Three years ago, at the behest of the Office of Management and Budget, the Department of Energy (DOE) and the Department of Defense (DOD) instituted strict approval requirements for scientists wanting to attend conferences. At DOE, for example, the deputy secretary must approve total agency conference travel above $100,000 while the secretary needs to sign off if the total exceeds $500,000. The DOD instituted even more stringent oversight requirements.
This followed a presidential executive order in November 2011 requiring agencies to more carefully scrutinize how they pay for conferences. This resulted in an official OMB memorandum in May 2012 requiring that agencies spend 30 percent less on travel the following year for three years. The catalyst was a series of instances of excessive spending by the General Services Administration and Department of Justice in 2010, which were widely reported in the press in April 2012.
In March 2015, the Government Accountability Office issued a critical report on the impact of these requirements. They found that the regulations significantly reduced the number of government scientists attending conferences and dramatically increased approval times and the cost of oversight.
“DOD and DOE officials and professional society representatives provided examples of changes in conference participation — particularly reduced attendance — since implementing the departments’ policies. In addition, the length of the review and approval processes under the DOD and DOE conference policies has increased, resulting in scientists and engineers not always receiving timely decisions about conference requests to determine whether they could take on active conference roles or take advantage of lower-cost travel arrangements,” the report found.
The GAO focused strictly on defense research, but the Department of Energy’s travel restrictions apply to civilian research as well. The report did not look at how the restrictions were affecting scientists in other government institutions or agencies, such as the National Air and Space Administration or the National Science Foundation.
The additional scrutiny has decreased conference participation by government scientists. Though data is incomplete, labs reported a decrease in scientist participation at conferences almost across the board. Some conferences saw decreases in federal participation by as much as 95 percent.

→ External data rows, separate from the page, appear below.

(** * job_aware_switch: an HTCondor job-aware OpenFlow switch

    A shallow embedding of [job_aware_switch.py] (class [JobAwareSwitch])
    and the properties of its packet handler.  The handler is stateful: it
    mutates the per-switch [macToPort] dictionary, sends OpenFlow messages
    on its connection, queries an external oracle over a socket and reads
    the HTCondor configuration; any of the dictionary lookups and external
    calls may raise.  The embedding threads the switch object through a
    small state-and-exception monad and takes the external collaborators
    (configuration, socket transport, ClassAd parser) as a record. *)

From stdpp Require Import gmap strings list fin_maps pretty.
From Stdlib Require Import ZArith Ascii String.

Local Open Scope string_scope.
Local Open Scope Z_scope.

(** ** Python string operations used by the handler *)

Module Py.

(** [s.split(sep)] for a one-character separator: one piece more than
    there are separators, so the result is never empty. *)
Fixpoint split (sep : ascii) (s : string) : list string :=
  match s with
  | EmptyString => [EmptyString]
  | String c s' =>
      if Ascii.eqb c sep then EmptyString :: split sep s'
      else match split sep s' with
           | [] => [String c EmptyString]
           | piece :: rest => String c piece :: rest
           end
  end.

(** The characters [str.strip()] removes: space, tab, line feed,
    vertical tab, form feed and carriage return. *)
Definition isspace (c : ascii) : bool :=
  let n := nat_of_ascii c in
  ((n =? 32) || ((9 <=? n) && (n <=? 13)))%nat.

Fixpoint lstrip (s : string) : string :=
  match s with
  | EmptyString => EmptyString
  | String c s' => if isspace c then lstrip s' else s
  end.

Fixpoint rstrip (s : string) : string :=
  match s with
  | EmptyString => EmptyString
  | String c s' =>
      match rstrip s' with
      | EmptyString => if isspace c then EmptyString else String c EmptyString
      | t => String c t
      end
  end.

Definition strip (s : string) : string := rstrip (lstrip s).

(** [sep.join(pieces)] *)
Fixpoint join (sep : string) (pieces : list string) : string :=
  match pieces with
  | [] => EmptyString
  | [p] => p
  | p :: rest => p ++ sep ++ join sep rest
  end.

(** [x in l] on a list of strings *)
Definition contains (x : string) (l : list string) : bool :=
  existsb (String.eqb x) l.

(** ["%02x" % b] for a byte [b] *)
Definition hex_digit (d : Z) : ascii :=
  if d <? 10 then ascii_of_nat (Z.to_nat (48 + d))
  else ascii_of_nat (Z.to_nat (87 + d)).

Definition hex02 (b : Z) : string :=
  String (hex_digit (Z.land (Z.shiftr b 4) 15))
    (String (hex_digit (Z.land b 15)) EmptyString).

(** [str(n)] for a natural number *)
Definition str_int (n : Z) : string := pretty (Z.to_N n).

End Py.

Definition LF : ascii := ascii_of_nat 10.
Definition COMMA : ascii := ascii_of_nat 44.

(** ** Addresses and parsed frames (POX [pox.lib.packet]) *)

(** An Ethernet address is a 48-bit value, an IPv4 address a 32-bit value
    (most significant octet first); ports and ethertypes are 16-bit. *)
Definition EthAddr := Z.
Definition IPAddr := Z.

(** [str(addr)] for an [IPAddr]: the dotted quad. *)
Definition IPAddr_str (a : IPAddr) : string :=
  Py.join "." (map (fun i => Py.str_int (Z.land (Z.shiftr a (8 * i)) 255)) [3; 2; 1; 0]).

Definition IP_TYPE : Z := 0x0800.
Definition VLAN_TYPE : Z := 0x8100.
Definition LLDP_TYPE : Z := 0x88cc.

Record tcp := { dstport : Z }.

Record ipv4 := { srcip : IPAddr; dstip : IPAddr; ipv4_next : option tcp }.

(** What the Ethernet parser hangs below the header.  The parser picks the
    payload class by ethertype, so an LLDP frame (ethertype [LLDP_TYPE])
    never carries an [ipv4] header, while a VLAN tag may. *)
Inductive payload :=
| ipv4_payload (ip : ipv4)
| vlan_payload (next : payload)
| raw_payload (ethertype : Z).

Record ethernet := { src : EthAddr; dst : EthAddr; next : payload }.

(** [packet.type] *)
Definition type (packet : ethernet) : Z :=
  match next packet with
  | ipv4_payload _ => IP_TYPE
  | vlan_payload _ => VLAN_TYPE
  | raw_payload t => t
  end.

(** [packet.find('ipv4')] and [packet.find('tcp')] walk the chain of
    payloads. *)
Fixpoint find_ipv4_in (p : payload) : option ipv4 :=
  match p with
  | ipv4_payload ip => Some ip
  | vlan_payload p' => find_ipv4_in p'
  | raw_payload _ => None
  end.

Definition find_ipv4 (packet : ethernet) : option ipv4 := find_ipv4_in (next packet).

Definition find_tcp (packet : ethernet) : option tcp :=
  match find_ipv4 packet with
  | Some ip => ipv4_next ip
  | None => None
  end.

(** The [PacketIn] event: [event.parsed], [event.port],
    [event.ofp.buffer_id] ([None] is [NO_BUFFER]). *)
Record PacketIn := { parsed : ethernet; port : Z; ofp_buffer_id : option Z }.

(** ** OpenFlow messages (POX [libopenflow_01]) *)

Definition OFPP_FLOOD : Z := 0xfffb.
Definition OFPP_NONE : Z := 0xffff.
Definition OFP_DEFAULT_PRIORITY : Z := 0x8000.

Inductive ofp_action := ofp_action_output (out_port : Z).

(** The match fields the handler assigns ([None] is a wildcard), and
    [attrs], the plain attributes of the match object: an assignment to a
    name that is no match field lands there and is not part of the match
    sent to the switch. *)
Record ofp_match := {
  dl_src : option EthAddr;
  dl_dst : option EthAddr;
  dl_type : option Z;
  nw_src : option IPAddr;
  nw_dst : option IPAddr;
  tp_dst : option Z;
  attrs : gmap string Z
}.

(** [ofp_match()]: everything wildcarded. *)
Definition ofp_match_new : ofp_match :=
  {| dl_src := None; dl_dst := None; dl_type := None; nw_src := None;
     nw_dst := None; tp_dst := None; attrs := ∅ |}.

Record ofp_flow_mod := {
  priority : Z;
  match_ : ofp_match;
  idle_timeout : Z;
  hard_timeout : Z;
  actions : list ofp_action;
  buffer_id : option Z
}.

(** [ofp_flow_mod()]: the constructor's defaults, a permanent rule
    (timeouts 0) at the default priority with no action. *)
Definition ofp_flow_mod_new : ofp_flow_mod :=
  {| priority := OFP_DEFAULT_PRIORITY; match_ := ofp_match_new;
     idle_timeout := 0; hard_timeout := 0; actions := []; buffer_id := None |}.

Record ofp_packet_out := {
  po_actions : list ofp_action;
  po_buffer_id : option Z;
  po_in_port : Z
}.

Definition ofp_packet_out_new : ofp_packet_out :=
  {| po_actions := []; po_buffer_id := None; po_in_port := OFPP_NONE |}.

Inductive ofp_message :=
| FlowMod (msg : ofp_flow_mod)
| PacketOut (msg : ofp_packet_out).

(** Attribute assignments, one function per assigned attribute. *)
Definition set_dl_src v (m : ofp_match) : ofp_match :=
  {| dl_src := Some v; dl_dst := dl_dst m; dl_type := dl_type m; nw_src := nw_src m;
     nw_dst := nw_dst m; tp_dst := tp_dst m; attrs := attrs m |}.

Definition set_dl_dst v (m : ofp_match) : ofp_match :=
  {| dl_src := dl_src m; dl_dst := Some v; dl_type := dl_type m; nw_src := nw_src m;
     nw_dst := nw_dst m; tp_dst := tp_dst m; attrs := attrs m |}.

Definition set_dl_type v (m : ofp_match) : ofp_match :=
  {| dl_src := dl_src m; dl_dst := dl_dst m; dl_type := Some v; nw_src := nw_src m;
     nw_dst := nw_dst m; tp_dst := tp_dst m; attrs := attrs m |}.

Definition set_nw_src v (m : ofp_match) : ofp_match :=
  {| dl_src := dl_src m; dl_dst := dl_dst m; dl_type := dl_type m; nw_src := Some v;
     nw_dst := nw_dst m; tp_dst := tp_dst m; attrs := attrs m |}.

Definition set_nw_dst v (m : ofp_match) : ofp_match :=
  {| dl_src := dl_src m; dl_dst := dl_dst m; dl_type := dl_type m; nw_src := nw_src m;
     nw_dst := Some v; tp_dst := tp_dst m; attrs := attrs m |}.

Definition set_tp_dst v (m : ofp_match) : ofp_match :=
  {| dl_src := dl_src m; dl_dst := dl_dst m; dl_type := dl_type m; nw_src := nw_src m;
     nw_dst := nw_dst m; tp_dst := Some v; attrs := attrs m |}.

(** An assignment to a name that is no match field. *)
Definition set_attr (name : string) (v : Z) (m : ofp_match) : ofp_match :=
  {| dl_src := dl_src m; dl_dst := dl_dst m; dl_type := dl_type m; nw_src := nw_src m;
     nw_dst := nw_dst m; tp_dst := tp_dst m; attrs := <[name := v]> (attrs m) |}.

Definition set_priority v (msg : ofp_flow_mod) : ofp_flow_mod :=
  {| priority := v; match_ := match_ msg; idle_timeout := idle_timeout msg;
     hard_timeout := hard_timeout msg; actions := actions msg; buffer_id := buffer_id msg |}.

(** [msg.match.<field> = v], and [msg.match = m] with a constant [f]. *)
Definition on_match (f : ofp_match -> ofp_match) (msg : ofp_flow_mod) : ofp_flow_mod :=
  {| priority := priority msg; match_ := f (match_ msg); idle_timeout := idle_timeout msg;
     hard_timeout := hard_timeout msg; actions := actions msg; buffer_id := buffer_id msg |}.

Definition set_idle_timeout v (msg : ofp_flow_mod) : ofp_flow_mod :=
  {| priority := priority msg; match_ := match_ msg; idle_timeout := v;
     hard_timeout := hard_timeout msg; actions := actions msg; buffer_id := buffer_id msg |}.

Definition set_hard_timeout v (msg : ofp_flow_mod) : ofp_flow_mod :=
  {| priority := priority msg; match_ := match_ msg; idle_timeout := idle_timeout msg;
     hard_timeout := v; actions := actions msg; buffer_id := buffer_id msg |}.

(** [msg.actions.append(a)] *)
Definition actions_append a (msg : ofp_flow_mod) : ofp_flow_mod :=
  {| priority := priority msg; match_ := match_ msg; idle_timeout := idle_timeout msg;
     hard_timeout := hard_timeout msg; actions := actions msg ++ [a];
     buffer_id := buffer_id msg |}.

Definition set_buffer_id v (msg : ofp_flow_mod) : ofp_flow_mod :=
  {| priority := priority msg; match_ := match_ msg; idle_timeout := idle_timeout msg;
     hard_timeout := hard_timeout msg; actions := actions msg; buffer_id := v |}.

Definition po_actions_append a (msg : ofp_packet_out) : ofp_packet_out :=
  {| po_actions := po_actions msg ++ [a]; po_buffer_id := po_buffer_id msg;
     po_in_port := po_in_port msg |}.

Definition set_po_buffer_id v (msg : ofp_packet_out) : ofp_packet_out :=
  {| po_actions := po_actions msg; po_buffer_id := v; po_in_port := po_in_port msg |}.

Definition set_po_in_port v (msg : ofp_packet_out) : ofp_packet_out :=
  {| po_actions := po_actions msg; po_buffer_id := po_buffer_id msg; po_in_port := v |}.

(** [dpid_to_str(dpid)] for a 64-bit datapath id: the low six bytes in
    hexadecimal joined by dashes, followed by a bar and the high 16 bits in
    decimal when these are not zero. *)
Definition dpid_to_str (dpid : Z) : string :=
  let r := Py.join "-"
             (map (fun i => Py.hex02 (Z.land (Z.shiftr dpid (8 * i)) 255)) [5; 4; 3; 2; 1; 0]) in
  let high := Z.land (Z.shiftr dpid 48) 0xffff in
  if high =? 0 then r else r ++ "|" ++ Py.str_int high.

(** ** The switch object, its collaborators and its effects *)

(** [JobAwareSwitch]: the connection (its datapath id and, in order, what
    was sent on it) and the learning table [self.macToPort]. *)
Record JobAwareSwitch := {
  connection_dpid : Z;
  connection_sent : list ofp_message;
  macToPort : gmap EthAddr Z
}.

(** What the handler consults outside the program:
    - [htcondor_param]: the configuration [htcondor.param], read afresh
      at every use;
    - [sock_exchange host port request]: one socket conversation (connect
      to [host] at the port converted by [int] from the text [port], send
      [request], receive at most 1024 bytes, close); [None] when one of
      these steps raises;
    - [classad_ClassAd text]: the ClassAd parser, [None] when it raises;
      attribute values are read as strings;
    - [ofp_match_from_packet]: [ofp_match.from_packet], the exact match on
      a parsed frame. *)
Record Externals := {
  htcondor_param : gmap string string;
  sock_exchange : string -> string -> string -> option string;
  classad_ClassAd : string -> option (gmap string string);
  ofp_match_from_packet : ethernet -> ofp_match
}.

Inductive exn :=
| KeyError (key : string)
| IndexError
| socket_error
| ClassAdError.

Inductive outcome (A : Type) :=
| Returned (a : A)
| Raised (e : exn).
Arguments Returned {A} a.
Arguments Raised {A} e.

(** A computation that returns or raises. *)
#[export] Instance outcome_ret : MRet outcome := fun A a => Returned a.

#[export] Instance outcome_bind : MBind outcome := fun A B k c =>
  match c with
  | Returned a => k a
  | Raised e => Raised e
  end.

(** A computation on the switch object that returns or raises; the
    mutations made before an exception stay. *)
Definition M (A : Type) : Type := JobAwareSwitch -> outcome A * JobAwareSwitch.

#[export] Instance M_ret : MRet M := fun A a self => (Returned a, self).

Wait times for approvals have dramatically increased. Across the five DOD research divisions examined by GAO, average wait times for approval ballooned from seven days to more than four months. The report went on to find that due to these long delays, many scientists are not presenting research at conferences, and those that do are missing out on cheaper airfare rates and lower registration and hotel costs.
There is evidence that the additional oversight eats into a portion of the remaining travel budget. For example, at Los Alamos National Laboratory, oversight costs for conference travel ballooned from $0.2 million a year in fiscal years prior to May 2012, to $1.6 million in 2013.
The agencies have been taking steps to streamline the process. The report did find some evidence that more scientists were able to attend meetings in 2014 than 2013 or 2012, as researchers have become more accustomed to the regulations.
The GAO report also recommends that the agencies set clear timeframes to make decisions and establish a plan to evaluate how the regulations are applied.